I'm hooked. During my visit to New Zealand a couple of months ago I had the great pleasure of viewing a Maori presentation. Unfortunately, that was the only experience I had with that culture - and I must admit I was horrified to find inane and ignorant comments being made in the audience about the "primitive" nature of the culture (yes - they were fellow North Americans). I can only assume that they failed to realize how primitive and lacking they were underneath the facade of modernity. They seemed to wrpped up in their own story to hear anyone else's.

One of the things we need to do is to ensure that we understand story as being subordinate to narrative. That is to say, we can tell stories without ever forming a narrative.

Have we known the best way all along? / Have we really just forgotten?

I'm unsure about what the best way is, but when I explore the lives of people like Erik Weihenmayer, Dan Eldon, Jean Vanier and many others I somehow sense that I am in the presence of "the best ways." Perhaps organizations like The Foundation For Better Living help us to reclaim aspects of life we have forgotten about or have become isolated from. I feel that I am being not only reminded about aspects of my own life through these stories, sometimes literally and other times figuratively, but also there is a sense of a call to action.

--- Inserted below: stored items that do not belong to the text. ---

(** [chain[-1].event_hash if chain else GENESIS] *)
Definition tail_hash (chain : list AuditEntry) : option pystr :=
  match last chain with Some e => Some (event_hash e) | None => GENESIS end.

Definition append_entry (chain : list AuditEntry) (entry : AuditEntry)
    : result audit_exn (list AuditEntry) :=
  raise_if (bool_decide (prev_event_hash entry <> tail_hash chain)) (APy ValueError);;
  recomputed ← lift_py (compute_entry_hash (hashable_fields entry) (prev_event_hash entry));
  raise_if (bool_decide (recomputed <> event_hash entry)) (APy ValueError);;
  Ok (chain ++ [entry]).

(** The loop of [verify_chain] at position [index]. *)
Fixpoint verify_from (expected_prev : option pystr) (index : nat) (entries : list AuditEntry)
    : result pyexn (bool * option nat) :=
  match entries with
  | [] => Ok (true, None)
  | entry :: rest =>
      if bool_decide (prev_event_hash entry <> expected_prev) then Ok (false, Some index)
      else
        recomputed ← compute_entry_hash (hashable_fields entry) (prev_event_hash entry);
        if bool_decide (recomputed <> event_hash entry) then Ok (false, Some index)
        else verify_from (Some (event_hash entry)) (S index) rest
  end.

Definition verify_chain (entries : list AuditEntry) : result pyexn (bool * option nat) :=
  verify_from GENESIS 0 entries.

(** [InMemoryAuditChain.append]: the new entries and the appended entry. *)
Definition append (entries : list AuditEntry) (action recorded_at : pystr) (scope : Scope)
    (trace_id : pystr) (payload : list (pystr * pyval)) (tenant_id run_id : option pystr)
    (actor : option (list (pystr * pyval))) (error_code : option pystr)
    : result audit_exn (list AuditEntry * AuditEntry) :=
  entry ← build_entry (tail_hash entries) action recorded_at scope trace_id payload tenant_id run_id
            actor error_code;
  entries' ← append_entry entries entry;
  Ok (entries', entry).
End chain.

(** ** lineage.py *)

Definition _LINEAGE_REF_RE : re := Cat (lit (u"audit:sha256:")) (rep 64 (Cls lower_hex)).

Definition make_lineage_ref (entry_hash : pystr) : result pyexn pystr :=
  if re_match Sha256Ref_re entry_hash then Ok (u"audit" ++ u":" ++ entry_hash) else Raise ValueError.

Definition is_lineage_ref (value : pystr) : bool := re_match _LINEAGE_REF_RE value.

(** ** Specification of a chain *)

Section spec.
Context `{FloatRepr} `{UnicodeDB} `{PydanticDump}.

(** Entry [e] follows an entry whose hash is [prev]. *)
Definition entry_ok (prev : option pystr) (e : AuditEntry) : Prop :=
  prev_event_hash e = prev /\ compute_entry_hash (hashable_fields e) prev = Ok (event_hash e).

Fixpoint linked (prev : option pystr) (es : list AuditEntry) : Prop :=
  match es with
  | [] => True
  | e :: es' => entry_ok prev e /\ linked (Some (event_hash e)) es'
  end.

Definition tail_from (prev : option pystr) (es : list AuditEntry) : option pystr :=
  match last es with Some e => Some (event_hash e) | None => prev end.

Lemma tail_from_cons p e es : tail_from p (e :: es) = tail_from (Some (event_hash e)) es.
Proof. unfold tail_from. rewrite last_cons. by destruct (last es). Qed.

If am seeking narrative as a source for learning, then I must somehow be exploring and relating the context of other people's lives into my own, however these experiences are communicated to me. Finding experiential connections that form the basis for taking action to change, update, improve my own life and those around me is the critical and most illusive link. Of course, if I have these experiences inside a curriculum this becomes extremely difficult. The onslaught of information, schedules and assessment makes it next to impossible to simply have the time to pursue this regardless of how motivated I might be. Further complicating this is the fact that inside a curriculum I am subserviant to its demands and if I discover new insights and a relevancy emerges it is unlikely that I will have the freedom to do much about it concrete terms. The absence of narrative in learning creates a sense of isolation and separation in education largely because a curriculum does not really respect how we learn the things we value the most, but how we get educated in the things those that created it value the most. And shoving all the technology in the world, regardless of the hopes and aspirations we attach to it, into this system will not change it in any meaningful way.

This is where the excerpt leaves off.